"""
Lemma train_pass_effects (batches : list (batch * Labels)) :
  forall st st' : State,
  foldM step batches st = Ok st' ->
  exists losses,
    length losses = length batches /\
    loss_log st' = loss_log st ++ losses /\
    mean_loss st' = mean_loss st + sum_losses losses /\
    training st' = training st /\
    lr_schedule st' = lr_schedule st /\
    checkpoint_file st' = checkpoint_file st /\
    stdout st' = stdout st.
Proof.
  induction batches as [|b batches IH]; intros st st' Hrun.
  - injection Hrun as <-. exists []. cbn. rewrite app_nil_r.
    repeat split. unfold sum_losses. simpl. lra.
  - cbn [foldM] in Hrun. destruct (step st b) as [st1|e] eqn:E1; [|discriminate].
    cbn [bind] in Hrun.
    destruct (train_batch_effects _ _ _ E1) as (loss & L1 & M1 & T1 & S1 & C1 & O1).
    destruct (IH _ _ Hrun) as (losses & Hlen & L2 & M2 & T2 & S2 & C2 & O2).
    exists (loss :: losses). cbn [length].
    split; [now rewrite Hlen|].
    split; [rewrite L2, L1, <- app_assoc; reflexivity|].
    split; [rewrite M2, M1; unfold sum_losses; simpl; lra|].
    repeat split; congruence.
Qed.

Lemma corrupt_drawn (g : Rng) (n : nat) (images random_sample : batch) :
  draws_in_range -> schedule_fits ->
  exists noisy,
    corrupt alphas_ (snd (randint g timesteps n)) images random_sample = Ok noisy.
Proof.
  intros Hdraw Hfit. unfold corrupt. rewrite (index_in_range _ _ 0).
  - eexists. reflexivity.
  - eapply Forall_impl; [|apply Hdraw]. cbv beta. intros t Ht.
    lia.
Qed.

Lemma train_batch_completes (st : State) (b : batch * Labels) :
  draws_in_range -> schedule_fits -> exists st', step st b = Ok st'.
Proof.
  intros Hdraw Hfit. unfold train_batch. destruct b as [images labels].
  pose proof (corrupt_drawn (rng st) (length images) images) as Hc.
  destruct (randint _ _ _) as [g1 rand_index]. cbn [snd] in Hc.
  destruct (randn_like _ _) as [g2 random_sample].
  destruct (Hc random_sample Hdraw Hfit) as [noisy ->]. cbn [bind].
  destruct (fit _ _ _ _ _ _ _) as [[net' opt'] loss].
  eexists. reflexivity.
Qed.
"""
Problem to work on
Please state how many lines in the listing hold the string "bind", giving the number alone.

Written solution
2